**What needs to be done**
Word for word, retype every record in the listing.
*** Extracted data Section Begins ***
Definition getConfig (d : ConfigGenerator) : go W (error + bytes) :=
  name ← gets GetConfigMapName;
  match cg_Generator d with
  | inl err =>
      RecordWarning "Failure" ("Cannot build configmap/" +:+ name +:+ " " +:+ fmt_q (cg_FileName d) +:+
        ": " +:+ err) ;;
      mret (inl ("failed to generate configmap/" +:+ name +:+ " " +:+ fmt_q (cg_FileName d) +:+ ": " +:+ err))
  | inr config =>
      overrides ← gets overridesMap;
      result ← (if GetResourceVersion overrides != ""
                then applyOverrides name d (cm_Data overrides) (overrideNames name d) config
                else mret (inr config));
      mret (error_bind result (convertConfig (cg_Format d)))
  end.

Definition getCurrentConfigValue (w : W) (fileName : string) : bytes :=
  if negb (resource_Exists (cb_configMap h) w) then None
  else cm_Data (OldObject (cb_configMap h) w) !! fileName.

Definition getAnnotation (w : W) (ann : string) : string :=
  default "" (obj_GetAnnotations (OldObject (cb_configMap h) w) !! ann).

Definition setAnnotation (ann value : string) : go W unit :=
  in_resource (cb_configMap h) (λ r, res_set_new (SetMetaDataAnnotation ann value (res_newObject r)) r).

Fixpoint needReloadLoop (generators : list ConfigGenerator) : go W (option (ComponentStatus * option error)) :=
  match generators with
  | [] => mret None
  | d :: rest =>
      newConfig ← getConfig d;
      match newConfig with
      | inl err =>
          mret (Some (ComponentStatusBlocked ("Config " +:+ cg_FileName d +:+ " generation error: " +:+ err),
                      Some err))
      | inr newConfig =>
          curConfig ← gets (λ w, getCurrentConfigValue w (cg_FileName d));
          if (curConfig == None) && (newConfig != None) then
            RecordNormal "Reconciliation" ("Config " +:+ cg_FileName d +:+ " needs creation") ;;
            mret (Some (ComponentStatusNeedUpdate ("Config " +:+ cg_FileName d +:+ " needs creation"), None))
          else if negb (bytes_Equal curConfig newConfig) then
            match difflib_GetUnifiedDiffString (bytes_string curConfig) (bytes_string newConfig)
                    ("old/" +:+ cg_FileName d) ("new/" +:+ cg_FileName d) with
            | inl err =>
                mret (Some (ComponentStatusBlocked
                  ("Config " +:+ cg_FileName d +:+ " diff generation error: " +:+ err), Some err))
            | inr diff =>
                RecordNormal "Reconciliation"
                  ("Config " +:+ cg_FileName d +:+ " needs reload. Diff:" +:+ newline +:+ diff) ;;
                mret (Some (ComponentStatusNeedUpdate ("Config " +:+ cg_FileName d +:+ " needs reload"), None))
            end
          else needReloadLoop rest
      end
  end.

Definition needReload : go W (ComponentStatus * option error) :=
  stopped ← needReloadLoop (cb_generators h);
  match stopped with
  | Some result => mret result
  | None =>
      changed ← gets (λ w, IsAnnotationChanged (cb_configMap h) w InitJobReasonAnnotationName);
      mret (if changed : bool
            then (ComponentStatusNeedUpdate ("Annotation " +:+ InitJobReasonAnnotationName +:+ " changed"), None)
            else (ComponentStatusReady, None))
  end.

(** [resources.ConfigMap.Build]: a new object with the metadata of the labeller. *)
Definition resource_Build : go W unit :=
  in_resource (cb_configMap h) (λ r,
    res_set_new (mkConfigMap (mkObjectMeta (res_name r) "" (lab_Annotations (cb_labeller h)) []) ∅) r).

Fixpoint buildLoop (generators : list ConfigGenerator) : go W (option error) :=
  match generators with
  | [] => mret None
  | d :: rest =>
      cm ← gets (NewObject (cb_configMap h));
      if bool_decide (is_Some (cm_Data cm !! cg_FileName d)) then
        mret (Some ("duplicate config generator: " +:+ cg_FileName d))
      else
        data ← getConfig d;
        match data with
        | inl err => mret (Some err)
        | inr None => buildLoop rest
        | inr (Some data) =>
            in_resource (cb_configMap h) (λ r, res_set_new
              (mkConfigMap (cm_meta (res_newObject r))
                 (<[cg_FileName d := data]> (cm_Data (res_newObject r)))) r) ;;
            buildLoop rest
        end
  end.

Definition Build : go W (option error) :=
  resource_Build ;;
  version ← gets (λ w, GetResourceVersion (overridesMap w));
  (if version != "" then setAnnotation ConfigOverridesVersionAnnotationName version else mret tt) ;;
  err ← buildLoop (cb_generators h);
  match err with
  | Some e => mret (Some e)
  | None =>
      cm ← gets (NewObject (cb_configMap h));
      match resources_Hash (cm_Data cm) with
      | inl err => mret (Some err)
      | inr currentHash => setAnnotation ConfigHashAnnotationName currentHash ;; mret None
      end
  end.

Definition cb_Exists (w : W) : bool := resource_Exists (cb_configMap h) w.

Definition cb_Sync : go W (option error) :=
  '(status, err) ← needReload;
  match err with
  | Some e => mret (Some e)
  | None =>
      exists_ ← gets cb_Exists;
      if exists_ && negb (IsNeedUpdate status) then mret None
      else resource_Sync (cb_configMap h)
  end.

Definition cb_Fetch : go W (option error) :=
  err ← match cb_configOverrides h with
        | Some name =>
            ov ← gets overridesMap;
            '(err, obj) ← FetchObject name ov;
            modify (λ w, w_set_env (lset (cb_overridesMap h) obj (w_env w)) w) ;;
            mret err
        | None => mret None
        end;
  match err with
  | Some e => mret (Some e)
  | None => resource_Fetch (cb_configMap h)
  end.

End builder.
Arguments ConfigMapBuilder E : clear implicits.

(** ** The value of a configuration *)

Section values.
Context {CC : ConfigCodec}.

Fixpoint pureOverrides (name : string) (d : ConfigGenerator) (data : gmap string string)
    (overrides : list (string * ConfigFormat)) (config : bytes) : error + bytes :=
  match overrides with
  | [] => inr config
  | (oname, format) :: rest =>
      match data !! oname with
      | None => pureOverrides name d data rest config
      | Some value =>
          match overrideYsonConfigs config (Some value) format with
          | inl err => inl ("failed to apply configmap/" +:+ name +:+ " " +:+ fmt_q (cg_FileName d) +:+
                            " override " +:+ fmt_q oname +:+ ": " +:+ err)
          | inr config => pureOverrides name d data rest config
          end
      end
  end.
*** Extracted data Section Ends ***
**Output of the exercise**
Definition getConfig (d : ConfigGenerator) : go W (error + bytes) :=
  name ← gets GetConfigMapName;
  match cg_Generator d with
  | inl err =>
      RecordWarning "Failure" ("Cannot build configmap/" +:+ name +:+ " " +:+ fmt_q (cg_FileName d) +:+
        ": " +:+ err) ;;
      mret (inl ("failed to generate configmap/" +:+ name +:+ " " +:+ fmt_q (cg_FileName d) +:+ ": " +:+ err))
  | inr config =>
      overrides ← gets overridesMap;
      result ← (if GetResourceVersion overrides != ""
                then applyOverrides name d (cm_Data overrides) (overrideNames name d) config
                else mret (inr config));
      mret (error_bind result (convertConfig (cg_Format d)))
  end.

Definition getCurrentConfigValue (w : W) (fileName : string) : bytes :=
  if negb (resource_Exists (cb_configMap h) w) then None
  else cm_Data (OldObject (cb_configMap h) w) !! fileName.

Definition getAnnotation (w : W) (ann : string) : string :=
  default "" (obj_GetAnnotations (OldObject (cb_configMap h) w) !! ann).

Definition setAnnotation (ann value : string) : go W unit :=
  in_resource (cb_configMap h) (λ r, res_set_new (SetMetaDataAnnotation ann value (res_newObject r)) r).

Fixpoint needReloadLoop (generators : list ConfigGenerator) : go W (option (ComponentStatus * option error)) :=
  match generators with
  | [] => mret None
  | d :: rest =>
      newConfig ← getConfig d;
      match newConfig with
      | inl err =>
          mret (Some (ComponentStatusBlocked ("Config " +:+ cg_FileName d +:+ " generation error: " +:+ err),
                      Some err))
      | inr newConfig =>
          curConfig ← gets (λ w, getCurrentConfigValue w (cg_FileName d));
          if (curConfig == None) && (newConfig != None) then
            RecordNormal "Reconciliation" ("Config " +:+ cg_FileName d +:+ " needs creation") ;;
            mret (Some (ComponentStatusNeedUpdate ("Config " +:+ cg_FileName d +:+ " needs creation"), None))
          else if negb (bytes_Equal curConfig newConfig) then
            match difflib_GetUnifiedDiffString (bytes_string curConfig) (bytes_string newConfig)
                    ("old/" +:+ cg_FileName d) ("new/" +:+ cg_FileName d) with
            | inl err =>
                mret (Some (ComponentStatusBlocked
                  ("Config " +:+ cg_FileName d +:+ " diff generation error: " +:+ err), Some err))
            | inr diff =>
                RecordNormal "Reconciliation"
                  ("Config " +:+ cg_FileName d +:+ " needs reload. Diff:" +:+ newline +:+ diff) ;;
                mret (Some (ComponentStatusNeedUpdate ("Config " +:+ cg_FileName d +:+ " needs reload"), None))
            end
          else needReloadLoop rest
      end
  end.

Definition needReload : go W (ComponentStatus * option error) :=
  stopped ← needReloadLoop (cb_generators h);
  match stopped with
  | Some result => mret result
  | None =>
      changed ← gets (λ w, IsAnnotationChanged (cb_configMap h) w InitJobReasonAnnotationName);
      mret (if changed : bool
            then (ComponentStatusNeedUpdate ("Annotation " +:+ InitJobReasonAnnotationName +:+ " changed"), None)
            else (ComponentStatusReady, None))
  end.

(** [resources.ConfigMap.Build]: a new object with the metadata of the labeller. *)
Definition resource_Build : go W unit :=
  in_resource (cb_configMap h) (λ r,
    res_set_new (mkConfigMap (mkObjectMeta (res_name r) "" (lab_Annotations (cb_labeller h)) []) ∅) r).

Fixpoint buildLoop (generators : list ConfigGenerator) : go W (option error) :=
  match generators with
  | [] => mret None
  | d :: rest =>
      cm ← gets (NewObject (cb_configMap h));
      if bool_decide (is_Some (cm_Data cm !! cg_FileName d)) then
        mret (Some ("duplicate config generator: " +:+ cg_FileName d))
      else
        data ← getConfig d;
        match data with
        | inl err => mret (Some err)
        | inr None => buildLoop rest
        | inr (Some data) =>
            in_resource (cb_configMap h) (λ r, res_set_new
              (mkConfigMap (cm_meta (res_newObject r))
                 (<[cg_FileName d := data]> (cm_Data (res_newObject r)))) r) ;;
            buildLoop rest
        end
  end.

Definition Build : go W (option error) :=
  resource_Build ;;
  version ← gets (λ w, GetResourceVersion (overridesMap w));
  (if version != "" then setAnnotation ConfigOverridesVersionAnnotationName version else mret tt) ;;
  err ← buildLoop (cb_generators h);
  match err with
  | Some e => mret (Some e)
  | None =>
      cm ← gets (NewObject (cb_configMap h));
      match resources_Hash (cm_Data cm) with
      | inl err => mret (Some err)
      | inr currentHash => setAnnotation ConfigHashAnnotationName currentHash ;; mret None
      end
  end.

Definition cb_Exists (w : W) : bool := resource_Exists (cb_configMap h) w.

Definition cb_Sync : go W (option error) :=
  '(status, err) ← needReload;
  match err with
  | Some e => mret (Some e)
  | None =>
      exists_ ← gets cb_Exists;
      if exists_ && negb (IsNeedUpdate status) then mret None
      else resource_Sync (cb_configMap h)
  end.

Definition cb_Fetch : go W (option error) :=
  err ← match cb_configOverrides h with
        | Some name =>
            ov ← gets overridesMap;
            '(err, obj) ← FetchObject name ov;
            modify (λ w, w_set_env (lset (cb_overridesMap h) obj (w_env w)) w) ;;
            mret err
        | None => mret None
        end;
  match err with
  | Some e => mret (Some e)
  | None => resource_Fetch (cb_configMap h)
  end.

End builder.
Arguments ConfigMapBuilder E : clear implicits.

(** ** The value of a configuration *)

Section values.
Context {CC : ConfigCodec}.

Fixpoint pureOverrides (name : string) (d : ConfigGenerator) (data : gmap string string)
    (overrides : list (string * ConfigFormat)) (config : bytes) : error + bytes :=
  match overrides with
  | [] => inr config
  | (oname, format) :: rest =>
      match data !! oname with
      | None => pureOverrides name d data rest config
      | Some value =>
          match overrideYsonConfigs config (Some value) format with
          | inl err => inl ("failed to apply configmap/" +:+ name +:+ " " +:+ fmt_q (cg_FileName d) +:+
                            " override " +:+ fmt_q oname +:+ ": " +:+ err)
          | inr config => pureOverrides name d data rest config
          end
      end
  end.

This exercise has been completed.